Song by Bob Dylan

from the album The Bootleg Series Volumes 1–3 (Rare & Unreleased) 1961–1991
- Released: March 26, 1991
- Recorded: April 25, 1983
- Studio: Power Station (New York)
- Length: 5:56
- Label: Columbia
- Songwriter: Bob Dylan
- Producers: Bob Dylan; Mark Knopfler;

= Foot of Pride =

"Foot of Pride" is a song by American singer-songwriter Bob Dylan. First recorded during the sessions for Infidels (1983), it was omitted from that album and instead released in 1991 on The Bootleg Series Volumes 1–3 (Rare & Unreleased) 1961–1991. Like the rest of the Infidels sessions, it was co-produced by Dylan and Mark Knopfler, and recorded at the Power Station in New York City in the spring of 1983.

"Foot of Pride" has received positive reviews from critics and biographers, with some considering it superior to material that was included on Infidels. The song was covered by Lou Reed for The 30th Anniversary Concert Celebration in 1992.

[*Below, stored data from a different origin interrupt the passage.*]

(* ===== verification/FatFile.v ===== *)
(** * File objects of FatFs ([driver/ff.c])

    [f_read], [f_write], [f_lseek], [f_truncate], [f_sync] and [f_close] on a file object
    ([FIL]) over the allocation table of [Fat].

    A file object keeps one sector of the file in a private buffer ([FIL.buf]); whole
    sectors go past it, and past the window of the volume, directly between the drive and
    the caller's buffer.  The theorems say that in spite of this an open file is an array
    of bytes with a position ([file_rep], [contents]): reads return the bytes, writes
    replace or append them, seeking moves the position, and other files and free space
    change only by the clusters the file takes. *)

From Stdlib Require Import ZArith Lia Bool List String.
From stdpp Require Import base gmap list.
From S2P Require Import Prelude Machine Memory Disk SdCard Fat.
Open Scope Z_scope.
Open Scope word_scope.

(** ** Constants ([driver/ff.h], [driver/ff.c]) *)
Definition FR_DENIED : Z := 7.
Definition FR_INVALID_OBJECT : Z := 9.
Definition FA_READ : Z := 0x01.
Definition FA_WRITE : Z := 0x02.
Definition FA__WRITTEN : Z := 0x20.
Definition FA__DIRTY : Z := 0x40.
Definition AM_ARC : Z := 0x20.
Definition DIR_Attr : Z := 11.
Definition DIR_LstAccDate : Z := 18.
Definition DIR_FstClusHI : Z := 20.
Definition DIR_WrtTime : Z := 22.
Definition DIR_FstClusLO : Z := 26.
Definition DIR_FileSize : Z := 28.
Definition _NORTC_MON : Z := 1.
Definition _NORTC_MDAY : Z := 1.
Definition _NORTC_YEAR : Z := 2015.
Definition GET_FATTIME : Z := ((_NORTC_YEAR - 1980) <<< 25) ||| (_NORTC_MON <<< 21) ||| (_NORTC_MDAY <<< 16).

==Background and recording==

According to biographer Clinton Heylin, Dylan recorded more takes of "Foot of Pride" than any other song in his career up to that point, with forty-four takes occurring across six sessions. Heylin notes both that three of these sessions were devoted entirely to the recording of this song, and also the fact that it would be arranged in a multitude of genres, including bossa nova and reggae. According to writer Brian Hinton, the song was originally slated to appear on side two of Infidels. Dylan copyrighted the song on May 2, 1983, using the same version that he would later release on The Bootleg Series Volumes 1–3 (Rare & Unreleased) 1961–1991. While Dylan stated in 1991 that the song was excluded from Infidels because "the tempo speeded up... for some vague and curious reason", Heylin finds this explanation to be questionable, both due to the number of takes recorded of the song and the fact that the officially released version is "one in which the tempo—and the message—never deviate[s]".

==Composition==

Heylin describes "Foot of Pride" as a "long rant in the language of Kings" which includes Dylan "namechecking a number of popular songs co-opted by the proud to cover their parasitic tracks", such as "Amazing Grace", "Danny Boy", and "Abraham, Martin and John" (the latter of which, Heylin notes, is quoted within the lyrics). He interprets the song as being sung from the point of view of someone mourning at a funeral, "looking down on a man the narrator had known, and looking back on the life he led", with the final verse containing "the perfect eulogy to a man killed by his own hubris". Hinton cites the track as evidence that Dylan had not "left surrealism behind", with lyrics that "sound like a hellfire preacher on LSD".

Thomas Ward of AllMusic considers "Foot of Pride" to be "one of the most explosive and venomous songs Dylan has ever written", with verses "cascading with potent imagery". Nick DeRiso of Ultimate Classic Rock describes the song as a "perfectly executed Dylan put-down about those trapped in ego". Ward notes the lyrics' combination of spiritual and secular themes, characterizing it as a "moralist song about the wrongdoings of man". Jim Beviglia of American Songwriter describes the song as a "potent, fast-talking stomper where Dylan ran through his enemy list with eloquent fury". Heylin argues that, had the song been included as the final track on Infidels, it would have "left no one in any doubt that he [Dylan] remained appalled by man's inhumanity to man".

==Reception and legacy==

DeRiso laments the decision to leave "Foot of Pride" off of Infidels in lieu of "Union Sundown", which he deems to be a "much lesser effort". Heylin considers the song to be one of Dylan's "most unrelenting polemics, and one of his best". Conversely, Ward finds the decision to omit the track understandable, considering it "much too long and rambl[ing] in places" despite the presence of "many eminently quotable lines". Beviglia argues that while Infidels is "great as is", the inclusion of "Foot of Pride" and "Blind Willie McTell" "could have made it a masterpiece".

While Dylan has never performed the song in concert, it was covered by Lou Reed for Dylan's 30th Anniversary Concert, a rendition with Ward praises as being "justly famous". Rolling Stone Australia included this rendition on their list of the 80 Greatest Dylan Covers of All Time, opining that the song's lyrical content sounded "custom-made for Reed", with the performance making the song "seem like a lost classic from the Velvet Underground catalog".